The plan, spearheaded by Mid-Atlantic Wellness Institute, has the support of the health and education ministries.
A steering committee of community and government stakeholders was established to draft the plan, members of which include key charities, public service providers across three government ministries as well as family representatives and advocates.
Tinee Furbert, the Minister of Social Development and Seniors, provided details on the Intellectual Disabilities National Plan at a press conference alongside Morrisa Rogers, clinical director for the Intellectual Disabilities Programme at MWI.
Ms Furbert said: “People with intellectual disabilities experience higher incidents of challenges with health, education, behaviour, financial and vocational opportunities, family supports and other personal circumstances.
“In Bermuda, the majority of persons live at home but most require a range of support services for at least one aspect of their daily lives. A significant number may require full-time residential care. The need for a plan arose from service organisations and families seeing significant gaps in our system for adults with intellectual disabilities, especially for those with more complex needs.
“The plan will be developed in a phased approach addressing the first gaps associated with persons who are 14 years and older for whom support services become significantly reduced.
“We do not have a single agency or sector with overall responsibility for providing the support needed for adults with intellectual disabilities.
“Accordingly, the draft plan is a result of cross ministry and sector collaboration.”
Ms Furbert said the plan would be the guiding document for the next five years to co-ordinate services provisions and development and to address significant gaps.
She added: “This plan is about building a supportive environment. The plan aims to enable people with intellectual disabilities to live long and healthy lives, be able to make choices and take control of their lives, feel happy, safe and supported, lead fulfilling and active lives be respected and treated with dignity.”
The plan sets out five objective priority areas: Quality; Education and Workforce; Policy Regulation and Accountability; Financing; and Advocacy and Communication.
Each year, key stakeholders will set action plans to achieve the objectives and report back to the ministry and the public.
“Annual action plans will include, for example, steps to achieve Throne Speech initiatives such as the disability register, as well as co-ordinated service improvement and development across the sector,” Ms Furbert said.
“An easy-to-read summary of the plan, using photo symbols and an audio recording, will be available. We will be holding consultation directly with persons with intellectual disabilities and ensuring that they are represented.”

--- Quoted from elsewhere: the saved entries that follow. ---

(* ===== verification/Scenario.v ===== *)
(** * A concrete session

    One connector, one tunnel and two configuration generations, with the
    messages a session exchanges: the inputs at which the properties of the
    protocol are evaluated. *)
From S2P Require Import Prelude GoText GoHash GoUrl GoJson Errors Canonical Identifiers WireConfig.
From S2P Require Import Messages Registry ServerSession.
Import ServerSession.

(** JSON text is written with apostrophes for its double quotes. *)
Fixpoint json_text (s : string) : string :=
  match s with
  | String c s' => String (if is_byte 39 c then byte_of 34 else c) (json_text s')
  | EmptyString => ""
  end.

Definition config_text (generation : string) : string := json_text
  ("{'schema':'paperboat.preview-tunnel/v1','kind':'tunnel_config_snapshot','tunnel_id':'tun-1',"
   +:+ "'generation':" +:+ generation +:+ ",'name':'demo','desired_state':'active','access_mode':'public',"
   +:+ "'stable_endpoint':'https://demo.paperboat.dev','expires_at':null,'routes':[{'id':'r1',"
   +:+ "'name':'web','protocol':'http','match_type':'catch_all','path_prefix':null,"
   +:+ "'origin_scheme':'http','origin_address':'127.0.0.1:3000','preserve_host':true,"
   +:+ "'host_override':null,'tls_verification':'not_applicable','tls_server_name':null,"
   +:+ "'ca_reference':null,'mtls_credential_reference':null,'connect_timeout_ms':1000,"
   +:+ "'idle_timeout_ms':60000,'max_concurrent_streams':100,'desired_state':'active'}]}").

Definition from_res {A} (d : A) (r : Res A) : A := match r with Ok a => a | Err _ => d end.

(** The canonical snapshots of generations 1 and 2 (computed once). *)
Definition config1 : Snapshot :=
  Eval vm_compute in from_res Snapshot.zero (NewSnapshot "tun-1" 1 (config_text "1")).
Definition config2 : Snapshot :=
  Eval vm_compute in from_res Snapshot.zero (NewSnapshot "tun-1" 2 (config_text "2")).
Definition delta2 : Delta :=
  Eval vm_compute in from_res Delta.zero (NewDelta "tun-1" config1 2 (config_text "2")).

Definition noon : time := 63900000000 * Second.
Definition at_s (n : Z) : time := noon + n * Second.

Definition thumbprint : string := "0123456789abcdefghijklmnopqrstuvwxyzABCDEFG".
Definition request1 : AuthRequest :=
  AuthRequest.mk "acct" "tun-1" "conn-1" "host-1" ("ed25519:" +:+ thumbprint) thumbprint 7 1
    "nonce-0123456789" "c2lnbmF0dXJlLW9mLXRoZS1jb25uZWN0b3I" noon (at_s 300).
Definition hello1 : Hello :=
  Hello.mk ProtocolName "1.0" "1.0" "acct" "tun-1" "conn-1" "host-1" 7 ProductionCapabilities request1.
Definition grant1 : AuthResult :=
  AuthResult.mk "acct" "tun-1" "conn-1" "" "host-1" ("ed25519:" +:+ thumbprint) thumbprint 7 1
    (at_s 3600) (at_s 3600).

Definition background : Context := LiveContext None.
Definition server1 : ServerConfig :=
  Eval vm_compute in
    from_res (mkServerConfig [] 0 0) (NewServer true true (mkServerConfig ProductionCapabilities 0 0)).
Definition accept1 := Accept (fun _ => Ok grant1) (fun _ => Ok config1) (Ok "sess-1") server1 background noon hello1.

(** The session after [Accept], and the registry that holds it. *)
Definition no_session : ServerSession :=
  ServerSession.mk server1 SessionRef.zero AuthResult.zero Lease.zero Welcome.zero None None
    Snapshot.zero false Snapshot.zero false 0 false SessionNew 0 0 None "" "" false "".
Definition session1 : ServerSession :=
  Eval vm_compute in
    match fst (accept1 ∅) with Ok (s, _, _) => s | Err _ => no_session end.
Definition registry1 : SessionRegistry := {["conn-1" := SessionRef.mk "tun-1" "conn-1" "sess-1" 7]}.
Definition start : SrvState := mkSrv registry1 session1.

Definition ack_of (kind : AckKind) (status : AckStatus) (c : Snapshot) : Ack :=
  Ack.mk "acct" "tun-1" "conn-1" "sess-1" 7 kind status (Snapshot.Generation c) (Snapshot.ContentHash c) "".
Definition ready_of (c : Snapshot) : Readiness :=
  Readiness.mk "acct" "sess-1" "tun-1" "conn-1" 7 (Snapshot.Generation c) (Snapshot.ContentHash c)
    true true true.
Definition beat_of (c : Snapshot) (sentAt : time) : Heartbeat :=
  Heartbeat.mk "acct" "sess-1" "tun-1" "conn-1" 7 (Snapshot.Generation c) (Snapshot.ContentHash c) sentAt.

(** The session after the connector applied generation 1, and once it is ready. *)
Definition acked_session : ServerSession :=
  Eval vm_compute in sess (snd (HandleAck background (at_s 1) (ack_of AckSnapshot AckApplied config1) start)).
Definition acked : SrvState := mkSrv registry1 acked_session.
Definition ready_session : ServerSession :=
  Eval vm_compute in sess (snd (HandleReadiness background (at_s 2) (ready_of config1) acked)).
Definition ready : SrvState := mkSrv registry1 ready_session.
(** The drain of that session, and generation 2 offered, applied and staged. *)
Definition draining_session : ServerSession :=
  Eval vm_compute in sess (snd (BeginDrain background (at_s 4) (at_s 4) "drain-1" (at_s 60) false ready)).
Definition draining : SrvState := mkSrv registry1 draining_session.
Definition offered_session : ServerSession :=
  Eval vm_compute in sess (snd (OfferDelta background (at_s 3) delta2 ready)).
Definition offered : SrvState := mkSrv registry1 offered_session.
Definition staged_session : ServerSession :=
  Eval vm_compute in sess (snd (HandleAck background (at_s 4) (ack_of AckDelta AckApplied config2) offered)).
Definition staged : SrvState := mkSrv registry1 staged_session.

Example scenario_runs :
  state (sess start) = SessionAwaitingSnapshot /\ state (sess acked) = SessionAwaitingReady
  /\ state (sess ready) = SessionReady /\ state (sess draining) = SessionDraining
  /\ hasCandidate (sess staged) = true /\ ok (Delta_Validate delta2) = true.
Proof. by vm_compute. Qed.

Ms Rogers thanked Ms Furbert for supporting and endorsing the plan.
She said: “Administrators and clinicians have recognised the roadblocks that make it challenging for those with intellectual disabilities to experience connectedness, self-determination and hope.
“Families and carers have shared their feelings of helplessness as their loved one ages out of the education system and overnight becomes a vulnerable adult with no protective legislation or road map to assist them to navigate supports that are available.”
She said the steering committee had three main objectives: “To support an integrated response across the ministries of health, social development and seniors, and education, to ensure the creation of a National Stakeholder Oversight Group under the appropriate ministry for the purpose of plan accountability; to ensure ongoing action plan development and implementation; and to define, develop and implement co-ordinated actions and initiatives under the five priority areas stated by the minister.”
She added: “While the steering committee is made up representatives from community organisations, the National Stakeholder Oversight Group is meant to be led by clients and family representatives. Inclusion is at the heart of this national plan and the ideals of the quote, ‘nothing about me without me,’ have been embedded in this plan and the consultation process.”
In Bermuda, there are an estimated 400 to 500 adults and 125 children with intellectual disabilities.
Organisations involved in helping to drive the initiatives include WindReach, Tomorrow’s Voices, K Margaret Carter Centre, Ageing and Disability Services, Dame Marjorie Bean Hope Academy, Intellectual Disability Services at MWI and parents and carers.
The consultation period is from May 17 to May 31. The draft plan summary is available at www.forum.gov.bm. A virtual town hall consultation takes place on May 24 at 6.30pm.